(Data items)
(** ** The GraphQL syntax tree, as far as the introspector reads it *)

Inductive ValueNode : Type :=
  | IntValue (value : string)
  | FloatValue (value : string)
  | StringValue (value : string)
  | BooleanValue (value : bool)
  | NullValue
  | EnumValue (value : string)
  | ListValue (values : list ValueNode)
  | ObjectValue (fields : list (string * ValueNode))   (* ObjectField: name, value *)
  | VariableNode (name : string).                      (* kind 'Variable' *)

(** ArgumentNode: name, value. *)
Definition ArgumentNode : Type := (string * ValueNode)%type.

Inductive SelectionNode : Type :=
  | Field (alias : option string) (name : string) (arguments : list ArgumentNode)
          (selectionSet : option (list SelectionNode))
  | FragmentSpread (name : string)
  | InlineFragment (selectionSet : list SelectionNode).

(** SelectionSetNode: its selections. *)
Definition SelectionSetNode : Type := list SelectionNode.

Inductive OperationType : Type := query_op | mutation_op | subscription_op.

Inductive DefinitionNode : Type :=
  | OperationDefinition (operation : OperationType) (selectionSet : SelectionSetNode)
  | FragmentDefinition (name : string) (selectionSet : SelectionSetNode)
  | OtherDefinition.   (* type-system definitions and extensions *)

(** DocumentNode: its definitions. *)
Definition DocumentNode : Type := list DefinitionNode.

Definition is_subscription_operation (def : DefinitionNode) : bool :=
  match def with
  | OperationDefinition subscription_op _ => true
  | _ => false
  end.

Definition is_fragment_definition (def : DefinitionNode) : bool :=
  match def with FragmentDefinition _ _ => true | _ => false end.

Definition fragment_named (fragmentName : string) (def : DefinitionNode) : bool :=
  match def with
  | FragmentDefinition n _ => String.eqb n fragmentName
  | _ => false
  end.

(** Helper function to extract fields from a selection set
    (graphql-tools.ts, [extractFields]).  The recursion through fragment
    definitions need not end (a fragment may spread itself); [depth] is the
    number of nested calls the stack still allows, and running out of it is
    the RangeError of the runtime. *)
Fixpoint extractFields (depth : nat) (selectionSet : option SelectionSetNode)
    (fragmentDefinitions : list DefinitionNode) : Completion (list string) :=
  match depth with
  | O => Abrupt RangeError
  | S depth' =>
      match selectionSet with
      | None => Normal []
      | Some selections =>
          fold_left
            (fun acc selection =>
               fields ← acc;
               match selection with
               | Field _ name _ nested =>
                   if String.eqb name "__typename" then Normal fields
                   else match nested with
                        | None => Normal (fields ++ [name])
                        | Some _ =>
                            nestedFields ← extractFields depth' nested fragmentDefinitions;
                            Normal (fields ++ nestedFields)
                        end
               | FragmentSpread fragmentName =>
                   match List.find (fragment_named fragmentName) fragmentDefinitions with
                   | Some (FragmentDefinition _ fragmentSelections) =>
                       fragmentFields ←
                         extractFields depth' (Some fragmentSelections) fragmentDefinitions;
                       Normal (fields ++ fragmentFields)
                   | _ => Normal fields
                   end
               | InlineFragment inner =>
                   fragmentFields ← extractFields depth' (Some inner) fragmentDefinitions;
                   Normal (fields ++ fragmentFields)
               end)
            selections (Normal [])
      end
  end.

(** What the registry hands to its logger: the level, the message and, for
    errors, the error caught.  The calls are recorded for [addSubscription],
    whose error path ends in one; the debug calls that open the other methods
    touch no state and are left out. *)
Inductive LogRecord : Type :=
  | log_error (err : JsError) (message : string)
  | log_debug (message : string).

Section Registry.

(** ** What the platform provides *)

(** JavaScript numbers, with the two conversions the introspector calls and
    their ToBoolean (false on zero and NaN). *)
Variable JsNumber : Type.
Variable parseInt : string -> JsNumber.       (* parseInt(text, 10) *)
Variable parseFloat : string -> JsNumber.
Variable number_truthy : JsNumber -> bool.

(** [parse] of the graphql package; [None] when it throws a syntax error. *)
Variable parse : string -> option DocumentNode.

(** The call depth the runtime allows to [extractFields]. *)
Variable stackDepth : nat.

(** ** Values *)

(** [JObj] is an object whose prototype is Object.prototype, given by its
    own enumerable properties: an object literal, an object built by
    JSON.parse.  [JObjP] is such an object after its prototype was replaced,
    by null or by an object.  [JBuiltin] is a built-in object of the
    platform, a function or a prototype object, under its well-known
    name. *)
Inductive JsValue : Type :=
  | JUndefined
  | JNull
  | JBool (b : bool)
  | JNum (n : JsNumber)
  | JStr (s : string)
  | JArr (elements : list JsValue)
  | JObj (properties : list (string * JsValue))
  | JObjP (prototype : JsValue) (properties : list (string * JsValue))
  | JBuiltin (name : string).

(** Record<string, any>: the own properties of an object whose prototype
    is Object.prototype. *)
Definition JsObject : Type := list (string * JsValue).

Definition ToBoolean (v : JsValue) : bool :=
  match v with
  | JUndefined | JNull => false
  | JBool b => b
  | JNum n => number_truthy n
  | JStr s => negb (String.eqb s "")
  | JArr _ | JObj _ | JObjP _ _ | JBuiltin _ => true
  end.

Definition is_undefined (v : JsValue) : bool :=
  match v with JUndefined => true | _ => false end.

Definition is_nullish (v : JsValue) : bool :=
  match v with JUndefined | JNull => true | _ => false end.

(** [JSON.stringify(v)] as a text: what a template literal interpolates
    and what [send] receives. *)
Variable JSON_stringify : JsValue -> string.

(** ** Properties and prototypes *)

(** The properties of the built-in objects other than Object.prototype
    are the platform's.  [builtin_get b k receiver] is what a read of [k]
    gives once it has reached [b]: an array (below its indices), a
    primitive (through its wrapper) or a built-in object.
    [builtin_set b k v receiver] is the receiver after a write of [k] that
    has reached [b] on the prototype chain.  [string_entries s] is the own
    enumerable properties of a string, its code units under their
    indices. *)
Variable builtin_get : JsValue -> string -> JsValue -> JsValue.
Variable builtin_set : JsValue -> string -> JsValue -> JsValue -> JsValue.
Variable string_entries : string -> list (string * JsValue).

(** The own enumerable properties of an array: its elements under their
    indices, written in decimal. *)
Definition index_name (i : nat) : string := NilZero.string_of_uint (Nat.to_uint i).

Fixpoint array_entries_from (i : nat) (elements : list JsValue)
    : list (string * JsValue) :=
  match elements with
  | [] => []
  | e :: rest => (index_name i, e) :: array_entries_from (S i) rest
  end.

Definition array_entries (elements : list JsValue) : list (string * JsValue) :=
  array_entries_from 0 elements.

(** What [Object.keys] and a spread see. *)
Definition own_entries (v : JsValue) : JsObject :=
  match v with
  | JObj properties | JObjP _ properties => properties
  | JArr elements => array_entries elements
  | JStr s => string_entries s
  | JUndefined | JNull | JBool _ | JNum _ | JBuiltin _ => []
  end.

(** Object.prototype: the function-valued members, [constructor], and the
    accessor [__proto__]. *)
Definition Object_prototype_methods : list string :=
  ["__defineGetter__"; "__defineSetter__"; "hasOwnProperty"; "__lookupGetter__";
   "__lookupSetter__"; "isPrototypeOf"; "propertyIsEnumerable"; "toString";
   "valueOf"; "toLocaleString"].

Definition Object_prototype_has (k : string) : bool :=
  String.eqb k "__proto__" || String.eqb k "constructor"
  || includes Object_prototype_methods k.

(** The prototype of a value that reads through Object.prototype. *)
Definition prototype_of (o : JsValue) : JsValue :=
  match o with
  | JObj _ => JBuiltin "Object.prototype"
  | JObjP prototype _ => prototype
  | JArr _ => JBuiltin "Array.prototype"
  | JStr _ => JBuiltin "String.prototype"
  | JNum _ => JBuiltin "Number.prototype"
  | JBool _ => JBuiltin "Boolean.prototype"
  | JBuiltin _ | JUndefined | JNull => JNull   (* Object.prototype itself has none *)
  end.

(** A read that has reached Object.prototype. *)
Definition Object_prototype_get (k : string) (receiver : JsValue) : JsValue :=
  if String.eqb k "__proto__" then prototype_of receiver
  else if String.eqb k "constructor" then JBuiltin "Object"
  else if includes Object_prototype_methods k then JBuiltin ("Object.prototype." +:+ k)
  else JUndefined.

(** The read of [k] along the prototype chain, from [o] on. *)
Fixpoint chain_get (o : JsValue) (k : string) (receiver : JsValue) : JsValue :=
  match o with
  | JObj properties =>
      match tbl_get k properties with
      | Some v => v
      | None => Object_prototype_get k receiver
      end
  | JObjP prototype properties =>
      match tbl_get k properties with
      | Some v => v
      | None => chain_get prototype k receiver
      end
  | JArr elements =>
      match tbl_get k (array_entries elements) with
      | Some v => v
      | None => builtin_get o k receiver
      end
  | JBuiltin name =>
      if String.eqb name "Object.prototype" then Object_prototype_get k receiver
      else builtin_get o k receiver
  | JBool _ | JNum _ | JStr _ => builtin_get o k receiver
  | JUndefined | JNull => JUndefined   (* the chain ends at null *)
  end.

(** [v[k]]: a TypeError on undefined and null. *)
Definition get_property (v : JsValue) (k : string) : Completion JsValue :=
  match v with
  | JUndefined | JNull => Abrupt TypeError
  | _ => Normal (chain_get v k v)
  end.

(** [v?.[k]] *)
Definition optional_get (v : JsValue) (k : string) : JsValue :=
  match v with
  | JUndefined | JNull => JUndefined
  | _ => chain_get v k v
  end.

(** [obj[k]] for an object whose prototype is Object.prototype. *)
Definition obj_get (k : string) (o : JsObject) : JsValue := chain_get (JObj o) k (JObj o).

* * *

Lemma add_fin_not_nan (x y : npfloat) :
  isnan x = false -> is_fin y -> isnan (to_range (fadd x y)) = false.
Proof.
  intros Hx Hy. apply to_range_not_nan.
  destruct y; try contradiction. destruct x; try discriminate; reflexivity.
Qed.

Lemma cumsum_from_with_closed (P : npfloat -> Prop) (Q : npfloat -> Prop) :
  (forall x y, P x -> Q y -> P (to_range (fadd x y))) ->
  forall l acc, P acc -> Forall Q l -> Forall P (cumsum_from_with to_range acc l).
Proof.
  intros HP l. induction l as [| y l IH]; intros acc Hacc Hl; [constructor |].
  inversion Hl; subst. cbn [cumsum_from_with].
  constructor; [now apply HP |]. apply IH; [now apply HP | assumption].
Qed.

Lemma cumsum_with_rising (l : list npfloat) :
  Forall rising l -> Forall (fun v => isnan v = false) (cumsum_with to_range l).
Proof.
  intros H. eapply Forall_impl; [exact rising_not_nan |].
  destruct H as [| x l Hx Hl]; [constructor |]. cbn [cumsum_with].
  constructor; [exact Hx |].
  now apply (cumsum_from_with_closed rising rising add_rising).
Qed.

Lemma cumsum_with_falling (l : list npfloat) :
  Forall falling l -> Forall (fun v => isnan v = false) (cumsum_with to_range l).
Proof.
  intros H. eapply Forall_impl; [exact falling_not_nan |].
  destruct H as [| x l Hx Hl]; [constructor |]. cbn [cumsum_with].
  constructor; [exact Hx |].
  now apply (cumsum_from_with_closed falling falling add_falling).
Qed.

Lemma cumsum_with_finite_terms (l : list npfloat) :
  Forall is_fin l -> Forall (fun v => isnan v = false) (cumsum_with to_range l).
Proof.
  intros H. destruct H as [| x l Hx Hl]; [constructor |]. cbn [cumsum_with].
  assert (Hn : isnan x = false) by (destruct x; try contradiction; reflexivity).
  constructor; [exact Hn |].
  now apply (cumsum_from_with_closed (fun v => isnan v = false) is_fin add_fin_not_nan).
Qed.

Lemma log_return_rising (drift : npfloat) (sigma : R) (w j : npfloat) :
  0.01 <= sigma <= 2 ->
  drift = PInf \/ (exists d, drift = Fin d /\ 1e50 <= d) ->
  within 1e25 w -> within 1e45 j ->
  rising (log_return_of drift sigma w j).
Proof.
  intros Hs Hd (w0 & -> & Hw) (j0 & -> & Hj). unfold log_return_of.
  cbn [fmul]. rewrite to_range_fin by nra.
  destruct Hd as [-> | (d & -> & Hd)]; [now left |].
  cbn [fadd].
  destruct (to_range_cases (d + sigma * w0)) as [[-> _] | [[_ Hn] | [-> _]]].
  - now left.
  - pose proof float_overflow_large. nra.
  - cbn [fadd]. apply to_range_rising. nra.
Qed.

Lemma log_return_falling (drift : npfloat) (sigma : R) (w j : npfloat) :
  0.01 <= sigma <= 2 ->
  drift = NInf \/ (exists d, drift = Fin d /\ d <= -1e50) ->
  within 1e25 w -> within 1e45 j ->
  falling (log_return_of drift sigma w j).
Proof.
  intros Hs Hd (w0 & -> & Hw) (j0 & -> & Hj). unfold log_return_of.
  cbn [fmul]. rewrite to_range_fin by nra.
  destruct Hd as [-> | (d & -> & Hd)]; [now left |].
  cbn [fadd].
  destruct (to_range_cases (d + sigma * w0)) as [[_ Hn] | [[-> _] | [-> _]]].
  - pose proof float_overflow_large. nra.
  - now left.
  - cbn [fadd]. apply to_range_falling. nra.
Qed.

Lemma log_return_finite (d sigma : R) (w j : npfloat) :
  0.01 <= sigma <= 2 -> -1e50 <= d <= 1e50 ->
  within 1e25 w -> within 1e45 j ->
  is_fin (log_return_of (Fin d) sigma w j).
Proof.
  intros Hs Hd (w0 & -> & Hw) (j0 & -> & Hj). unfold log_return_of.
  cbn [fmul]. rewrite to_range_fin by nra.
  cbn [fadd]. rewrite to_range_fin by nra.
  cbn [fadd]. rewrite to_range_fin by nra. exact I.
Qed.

The problem
Would you please repeat exactly the lines above, starting at the line with "(chain_get v k v)" and stopping at the line with "Definition obj_get (k", both included?

Solution
  | _ => Normal (chain_get v k v)
  end.

(** [v?.[k]] *)
Definition optional_get (v : JsValue) (k : string) : JsValue :=
  match v with
  | JUndefined | JNull => JUndefined
  | _ => chain_get v k v
  end.

(** [obj[k]] for an object whose prototype is Object.prototype. *)
Definition obj_get (k : string) (o : JsObject) : JsValue := chain_get (JObj o) k (JObj o).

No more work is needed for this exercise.